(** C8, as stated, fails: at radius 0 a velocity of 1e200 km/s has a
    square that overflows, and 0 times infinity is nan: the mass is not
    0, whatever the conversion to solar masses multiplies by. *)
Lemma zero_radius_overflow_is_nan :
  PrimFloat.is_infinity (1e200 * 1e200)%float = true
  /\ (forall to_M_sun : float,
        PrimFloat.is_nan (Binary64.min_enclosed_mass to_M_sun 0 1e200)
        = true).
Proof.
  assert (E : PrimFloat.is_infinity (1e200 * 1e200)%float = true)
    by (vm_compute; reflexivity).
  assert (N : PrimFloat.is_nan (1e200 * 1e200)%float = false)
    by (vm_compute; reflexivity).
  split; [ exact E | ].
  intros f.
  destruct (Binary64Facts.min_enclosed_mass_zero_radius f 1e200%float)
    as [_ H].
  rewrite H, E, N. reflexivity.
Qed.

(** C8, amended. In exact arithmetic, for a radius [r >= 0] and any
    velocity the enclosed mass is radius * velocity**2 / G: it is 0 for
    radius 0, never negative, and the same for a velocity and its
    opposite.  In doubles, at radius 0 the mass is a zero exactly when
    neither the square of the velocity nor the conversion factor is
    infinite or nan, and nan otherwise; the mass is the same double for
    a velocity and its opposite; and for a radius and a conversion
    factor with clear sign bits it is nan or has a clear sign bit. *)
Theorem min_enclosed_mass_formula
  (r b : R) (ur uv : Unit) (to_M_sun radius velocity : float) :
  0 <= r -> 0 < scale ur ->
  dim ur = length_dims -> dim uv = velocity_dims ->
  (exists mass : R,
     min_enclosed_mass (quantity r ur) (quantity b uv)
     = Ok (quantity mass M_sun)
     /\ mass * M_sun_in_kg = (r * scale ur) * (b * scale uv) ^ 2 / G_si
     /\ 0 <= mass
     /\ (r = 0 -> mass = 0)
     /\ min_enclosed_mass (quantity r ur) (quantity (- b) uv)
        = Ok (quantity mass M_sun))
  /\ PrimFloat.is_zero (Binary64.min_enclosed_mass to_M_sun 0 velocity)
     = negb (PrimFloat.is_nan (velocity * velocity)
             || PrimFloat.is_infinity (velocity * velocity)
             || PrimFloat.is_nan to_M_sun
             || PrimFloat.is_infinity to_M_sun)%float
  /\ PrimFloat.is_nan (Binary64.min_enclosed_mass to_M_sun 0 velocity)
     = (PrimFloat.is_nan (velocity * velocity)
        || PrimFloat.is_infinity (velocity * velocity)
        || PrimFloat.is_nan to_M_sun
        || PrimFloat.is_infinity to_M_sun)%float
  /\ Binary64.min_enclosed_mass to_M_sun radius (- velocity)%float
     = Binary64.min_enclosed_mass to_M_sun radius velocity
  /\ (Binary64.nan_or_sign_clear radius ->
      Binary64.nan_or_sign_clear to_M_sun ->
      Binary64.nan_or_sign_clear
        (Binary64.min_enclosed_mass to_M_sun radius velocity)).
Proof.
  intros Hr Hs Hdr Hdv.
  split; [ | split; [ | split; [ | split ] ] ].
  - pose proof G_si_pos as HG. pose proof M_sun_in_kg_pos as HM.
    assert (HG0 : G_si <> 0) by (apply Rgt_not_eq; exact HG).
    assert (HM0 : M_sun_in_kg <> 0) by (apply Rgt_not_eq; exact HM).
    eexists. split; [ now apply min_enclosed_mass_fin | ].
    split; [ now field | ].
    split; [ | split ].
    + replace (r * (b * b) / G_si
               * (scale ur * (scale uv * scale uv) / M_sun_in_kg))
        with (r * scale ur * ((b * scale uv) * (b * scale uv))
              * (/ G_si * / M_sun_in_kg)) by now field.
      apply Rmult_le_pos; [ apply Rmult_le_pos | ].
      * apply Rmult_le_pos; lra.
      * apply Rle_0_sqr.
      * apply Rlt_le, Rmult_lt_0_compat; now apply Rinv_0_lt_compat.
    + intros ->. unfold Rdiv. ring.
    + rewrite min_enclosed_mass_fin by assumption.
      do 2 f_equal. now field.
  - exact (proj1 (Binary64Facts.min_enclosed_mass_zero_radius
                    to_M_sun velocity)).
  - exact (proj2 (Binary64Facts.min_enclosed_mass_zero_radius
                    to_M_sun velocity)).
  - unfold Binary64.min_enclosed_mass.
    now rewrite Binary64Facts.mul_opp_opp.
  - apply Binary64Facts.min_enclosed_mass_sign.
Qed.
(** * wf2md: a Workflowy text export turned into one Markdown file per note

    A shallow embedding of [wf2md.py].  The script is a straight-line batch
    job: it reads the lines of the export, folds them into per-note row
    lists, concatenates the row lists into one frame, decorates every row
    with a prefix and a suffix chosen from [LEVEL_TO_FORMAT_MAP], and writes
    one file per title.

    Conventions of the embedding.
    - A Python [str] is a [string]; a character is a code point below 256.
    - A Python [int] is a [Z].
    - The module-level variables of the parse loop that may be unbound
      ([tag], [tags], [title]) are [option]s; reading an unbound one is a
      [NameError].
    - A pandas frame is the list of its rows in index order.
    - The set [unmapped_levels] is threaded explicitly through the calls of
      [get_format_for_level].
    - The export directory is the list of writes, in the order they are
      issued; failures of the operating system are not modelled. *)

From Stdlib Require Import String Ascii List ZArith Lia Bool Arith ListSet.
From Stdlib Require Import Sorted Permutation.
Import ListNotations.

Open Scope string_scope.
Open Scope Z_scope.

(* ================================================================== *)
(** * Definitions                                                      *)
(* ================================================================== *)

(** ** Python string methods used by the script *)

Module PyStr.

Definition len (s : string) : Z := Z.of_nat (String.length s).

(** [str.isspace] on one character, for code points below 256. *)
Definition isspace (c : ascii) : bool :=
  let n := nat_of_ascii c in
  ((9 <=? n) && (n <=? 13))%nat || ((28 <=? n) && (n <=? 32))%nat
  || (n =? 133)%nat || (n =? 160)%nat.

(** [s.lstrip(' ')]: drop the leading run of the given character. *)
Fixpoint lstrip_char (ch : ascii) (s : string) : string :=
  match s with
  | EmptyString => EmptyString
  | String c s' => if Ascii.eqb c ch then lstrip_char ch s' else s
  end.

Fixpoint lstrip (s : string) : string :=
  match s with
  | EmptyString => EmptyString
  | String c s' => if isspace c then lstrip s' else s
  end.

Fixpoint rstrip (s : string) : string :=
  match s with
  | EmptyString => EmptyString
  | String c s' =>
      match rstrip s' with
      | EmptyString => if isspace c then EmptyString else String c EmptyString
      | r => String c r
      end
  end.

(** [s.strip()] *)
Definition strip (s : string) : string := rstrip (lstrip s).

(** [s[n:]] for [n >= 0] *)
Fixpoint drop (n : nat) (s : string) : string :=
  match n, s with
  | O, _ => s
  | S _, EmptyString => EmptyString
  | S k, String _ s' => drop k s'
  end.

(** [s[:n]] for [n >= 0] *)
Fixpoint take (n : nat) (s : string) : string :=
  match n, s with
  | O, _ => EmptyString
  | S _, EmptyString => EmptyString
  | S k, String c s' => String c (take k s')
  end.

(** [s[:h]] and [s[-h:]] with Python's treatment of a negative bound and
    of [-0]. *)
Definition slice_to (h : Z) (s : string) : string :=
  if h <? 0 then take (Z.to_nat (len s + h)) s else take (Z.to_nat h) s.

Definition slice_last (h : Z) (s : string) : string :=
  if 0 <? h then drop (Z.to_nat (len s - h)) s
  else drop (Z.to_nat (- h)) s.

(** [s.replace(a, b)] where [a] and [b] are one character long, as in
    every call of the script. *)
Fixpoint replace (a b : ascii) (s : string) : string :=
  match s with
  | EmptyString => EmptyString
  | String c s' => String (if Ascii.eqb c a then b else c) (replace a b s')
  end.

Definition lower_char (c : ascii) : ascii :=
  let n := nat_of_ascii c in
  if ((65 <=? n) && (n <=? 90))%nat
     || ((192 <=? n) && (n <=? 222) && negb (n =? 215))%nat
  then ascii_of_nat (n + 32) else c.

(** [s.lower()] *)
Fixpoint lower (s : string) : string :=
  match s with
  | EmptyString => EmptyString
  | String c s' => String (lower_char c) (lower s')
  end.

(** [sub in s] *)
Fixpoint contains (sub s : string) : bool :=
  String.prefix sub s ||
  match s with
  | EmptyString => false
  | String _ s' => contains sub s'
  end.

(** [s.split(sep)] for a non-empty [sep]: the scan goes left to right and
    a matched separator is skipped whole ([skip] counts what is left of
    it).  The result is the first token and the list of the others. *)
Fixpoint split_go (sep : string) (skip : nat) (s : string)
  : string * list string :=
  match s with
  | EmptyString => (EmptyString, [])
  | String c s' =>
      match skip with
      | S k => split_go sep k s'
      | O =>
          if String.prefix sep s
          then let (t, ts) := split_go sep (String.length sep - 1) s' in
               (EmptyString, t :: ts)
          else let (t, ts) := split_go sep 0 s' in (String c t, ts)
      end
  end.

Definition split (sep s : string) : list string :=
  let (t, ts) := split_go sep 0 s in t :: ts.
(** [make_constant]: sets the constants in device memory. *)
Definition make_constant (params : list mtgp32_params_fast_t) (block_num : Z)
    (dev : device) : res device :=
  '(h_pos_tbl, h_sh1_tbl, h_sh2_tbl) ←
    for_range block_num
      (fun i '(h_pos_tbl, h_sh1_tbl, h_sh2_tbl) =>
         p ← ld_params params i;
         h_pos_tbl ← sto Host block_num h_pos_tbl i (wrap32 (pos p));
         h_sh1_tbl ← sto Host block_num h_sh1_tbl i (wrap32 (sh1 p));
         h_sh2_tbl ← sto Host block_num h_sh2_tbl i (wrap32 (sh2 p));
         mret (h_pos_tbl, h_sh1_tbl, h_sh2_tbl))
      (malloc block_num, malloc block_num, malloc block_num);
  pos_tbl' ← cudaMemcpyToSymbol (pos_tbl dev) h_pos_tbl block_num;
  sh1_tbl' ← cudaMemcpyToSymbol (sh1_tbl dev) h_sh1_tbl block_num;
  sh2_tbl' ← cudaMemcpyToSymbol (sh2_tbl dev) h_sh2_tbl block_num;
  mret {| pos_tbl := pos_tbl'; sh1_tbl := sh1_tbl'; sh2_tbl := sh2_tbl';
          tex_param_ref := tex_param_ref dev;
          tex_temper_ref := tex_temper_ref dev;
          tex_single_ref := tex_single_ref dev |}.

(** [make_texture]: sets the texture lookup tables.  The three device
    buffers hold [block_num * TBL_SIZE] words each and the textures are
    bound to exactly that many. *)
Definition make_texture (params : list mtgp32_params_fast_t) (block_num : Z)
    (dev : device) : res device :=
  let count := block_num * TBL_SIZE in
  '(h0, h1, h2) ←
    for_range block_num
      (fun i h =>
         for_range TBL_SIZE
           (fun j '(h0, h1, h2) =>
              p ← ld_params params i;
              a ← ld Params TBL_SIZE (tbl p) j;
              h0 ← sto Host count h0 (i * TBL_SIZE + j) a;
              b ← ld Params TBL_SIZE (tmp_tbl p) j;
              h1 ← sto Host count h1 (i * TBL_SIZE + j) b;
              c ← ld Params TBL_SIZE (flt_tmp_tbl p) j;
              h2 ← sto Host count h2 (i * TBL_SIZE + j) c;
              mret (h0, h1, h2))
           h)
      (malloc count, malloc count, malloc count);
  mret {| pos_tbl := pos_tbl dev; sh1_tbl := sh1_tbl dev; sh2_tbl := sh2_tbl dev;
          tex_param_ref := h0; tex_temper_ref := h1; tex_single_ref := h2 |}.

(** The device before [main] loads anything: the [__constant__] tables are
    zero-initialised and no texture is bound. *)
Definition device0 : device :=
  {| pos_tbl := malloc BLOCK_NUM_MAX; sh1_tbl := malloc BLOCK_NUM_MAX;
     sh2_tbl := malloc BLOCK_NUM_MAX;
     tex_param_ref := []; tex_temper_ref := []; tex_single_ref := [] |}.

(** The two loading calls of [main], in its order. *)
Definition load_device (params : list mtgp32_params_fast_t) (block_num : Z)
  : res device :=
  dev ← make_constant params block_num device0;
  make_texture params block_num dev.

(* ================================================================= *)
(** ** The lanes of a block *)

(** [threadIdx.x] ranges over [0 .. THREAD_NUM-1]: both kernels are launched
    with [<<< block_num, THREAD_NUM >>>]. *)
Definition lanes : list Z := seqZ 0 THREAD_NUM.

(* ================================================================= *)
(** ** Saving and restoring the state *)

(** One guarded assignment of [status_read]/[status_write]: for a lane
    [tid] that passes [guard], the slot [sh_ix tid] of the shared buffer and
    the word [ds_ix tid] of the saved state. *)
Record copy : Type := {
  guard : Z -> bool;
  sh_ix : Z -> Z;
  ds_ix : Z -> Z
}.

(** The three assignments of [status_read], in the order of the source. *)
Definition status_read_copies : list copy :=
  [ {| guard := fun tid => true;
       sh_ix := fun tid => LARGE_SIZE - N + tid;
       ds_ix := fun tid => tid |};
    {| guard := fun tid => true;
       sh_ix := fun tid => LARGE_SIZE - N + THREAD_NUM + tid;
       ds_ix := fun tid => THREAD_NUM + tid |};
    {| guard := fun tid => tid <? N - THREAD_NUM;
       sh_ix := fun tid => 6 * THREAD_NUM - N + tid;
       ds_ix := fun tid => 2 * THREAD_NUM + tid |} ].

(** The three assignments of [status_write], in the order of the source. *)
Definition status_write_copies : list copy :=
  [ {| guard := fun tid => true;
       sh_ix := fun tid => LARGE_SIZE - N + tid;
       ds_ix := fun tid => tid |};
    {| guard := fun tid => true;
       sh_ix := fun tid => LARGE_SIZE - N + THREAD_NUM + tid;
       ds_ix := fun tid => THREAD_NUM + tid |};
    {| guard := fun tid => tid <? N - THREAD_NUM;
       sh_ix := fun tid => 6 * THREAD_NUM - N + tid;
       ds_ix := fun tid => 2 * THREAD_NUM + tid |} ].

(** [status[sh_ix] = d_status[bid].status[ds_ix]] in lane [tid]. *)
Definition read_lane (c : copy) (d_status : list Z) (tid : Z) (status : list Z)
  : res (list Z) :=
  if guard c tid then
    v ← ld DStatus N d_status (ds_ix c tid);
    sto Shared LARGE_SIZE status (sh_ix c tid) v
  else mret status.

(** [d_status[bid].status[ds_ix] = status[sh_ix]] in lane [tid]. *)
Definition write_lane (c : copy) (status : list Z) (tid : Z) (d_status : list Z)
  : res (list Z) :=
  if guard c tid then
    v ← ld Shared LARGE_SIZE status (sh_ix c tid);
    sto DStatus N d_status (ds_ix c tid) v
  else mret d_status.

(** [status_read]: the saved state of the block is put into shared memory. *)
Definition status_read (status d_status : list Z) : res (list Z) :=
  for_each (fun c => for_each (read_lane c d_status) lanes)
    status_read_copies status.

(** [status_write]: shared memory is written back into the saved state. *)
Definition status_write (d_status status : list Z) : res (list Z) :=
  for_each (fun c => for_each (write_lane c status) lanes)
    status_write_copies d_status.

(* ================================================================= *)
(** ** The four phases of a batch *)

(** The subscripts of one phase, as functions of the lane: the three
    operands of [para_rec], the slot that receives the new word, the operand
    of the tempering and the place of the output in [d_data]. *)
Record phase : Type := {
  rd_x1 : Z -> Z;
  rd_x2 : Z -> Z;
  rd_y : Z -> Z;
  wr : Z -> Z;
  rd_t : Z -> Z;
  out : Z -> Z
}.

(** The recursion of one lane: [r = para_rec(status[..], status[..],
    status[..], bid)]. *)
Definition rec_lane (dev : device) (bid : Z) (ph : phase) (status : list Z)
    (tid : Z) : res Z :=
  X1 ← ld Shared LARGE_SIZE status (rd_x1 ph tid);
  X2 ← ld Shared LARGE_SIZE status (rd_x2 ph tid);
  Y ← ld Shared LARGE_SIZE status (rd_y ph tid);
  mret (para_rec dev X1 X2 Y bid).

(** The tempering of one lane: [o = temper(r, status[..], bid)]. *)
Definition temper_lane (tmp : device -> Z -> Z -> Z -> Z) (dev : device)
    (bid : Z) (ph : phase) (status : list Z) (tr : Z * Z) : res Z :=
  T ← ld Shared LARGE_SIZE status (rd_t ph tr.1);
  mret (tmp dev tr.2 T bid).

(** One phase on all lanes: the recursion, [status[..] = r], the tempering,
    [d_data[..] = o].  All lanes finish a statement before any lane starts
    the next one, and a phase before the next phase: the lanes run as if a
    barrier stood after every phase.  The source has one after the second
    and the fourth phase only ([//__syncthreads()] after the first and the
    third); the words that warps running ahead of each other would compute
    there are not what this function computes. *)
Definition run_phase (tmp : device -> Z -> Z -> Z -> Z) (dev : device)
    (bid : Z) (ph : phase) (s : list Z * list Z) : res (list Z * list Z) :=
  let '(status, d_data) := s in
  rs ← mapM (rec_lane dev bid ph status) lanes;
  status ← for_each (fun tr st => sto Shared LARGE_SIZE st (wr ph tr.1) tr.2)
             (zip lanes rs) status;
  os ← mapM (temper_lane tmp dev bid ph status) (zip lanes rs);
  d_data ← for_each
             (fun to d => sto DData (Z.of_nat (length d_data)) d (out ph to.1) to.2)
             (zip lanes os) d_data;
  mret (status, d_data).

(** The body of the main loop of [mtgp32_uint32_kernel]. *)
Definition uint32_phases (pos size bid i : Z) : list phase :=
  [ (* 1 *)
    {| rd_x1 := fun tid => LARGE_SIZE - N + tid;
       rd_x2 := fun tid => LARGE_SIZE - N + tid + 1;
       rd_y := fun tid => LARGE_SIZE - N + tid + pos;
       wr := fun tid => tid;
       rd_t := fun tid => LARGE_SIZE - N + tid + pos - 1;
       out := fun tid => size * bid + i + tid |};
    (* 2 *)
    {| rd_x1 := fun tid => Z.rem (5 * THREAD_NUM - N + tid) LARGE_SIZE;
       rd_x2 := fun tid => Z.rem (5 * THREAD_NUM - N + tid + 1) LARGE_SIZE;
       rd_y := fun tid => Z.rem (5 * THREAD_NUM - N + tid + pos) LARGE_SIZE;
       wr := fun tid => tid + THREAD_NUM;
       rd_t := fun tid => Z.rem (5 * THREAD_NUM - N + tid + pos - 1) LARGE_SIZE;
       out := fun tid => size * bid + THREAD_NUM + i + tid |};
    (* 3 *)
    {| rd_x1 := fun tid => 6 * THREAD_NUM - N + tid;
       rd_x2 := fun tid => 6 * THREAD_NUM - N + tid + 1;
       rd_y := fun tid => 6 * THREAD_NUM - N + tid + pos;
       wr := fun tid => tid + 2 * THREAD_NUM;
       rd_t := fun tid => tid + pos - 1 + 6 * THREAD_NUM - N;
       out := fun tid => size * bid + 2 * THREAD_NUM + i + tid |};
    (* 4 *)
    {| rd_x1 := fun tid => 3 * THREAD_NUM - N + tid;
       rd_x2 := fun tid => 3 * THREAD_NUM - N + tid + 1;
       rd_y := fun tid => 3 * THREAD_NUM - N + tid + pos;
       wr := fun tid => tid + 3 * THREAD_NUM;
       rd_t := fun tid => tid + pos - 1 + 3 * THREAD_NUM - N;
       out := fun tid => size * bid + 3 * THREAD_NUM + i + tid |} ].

◆ WORK TO COMPLETE ◆
Your answer should consist of all lines above that include the string "field".

◆ RESPONSE TO THE TASK ◆
    split; [ now field | ].
              * (/ G_si * / M_sun_in_kg)) by now field.
      do 2 f_equal. now field.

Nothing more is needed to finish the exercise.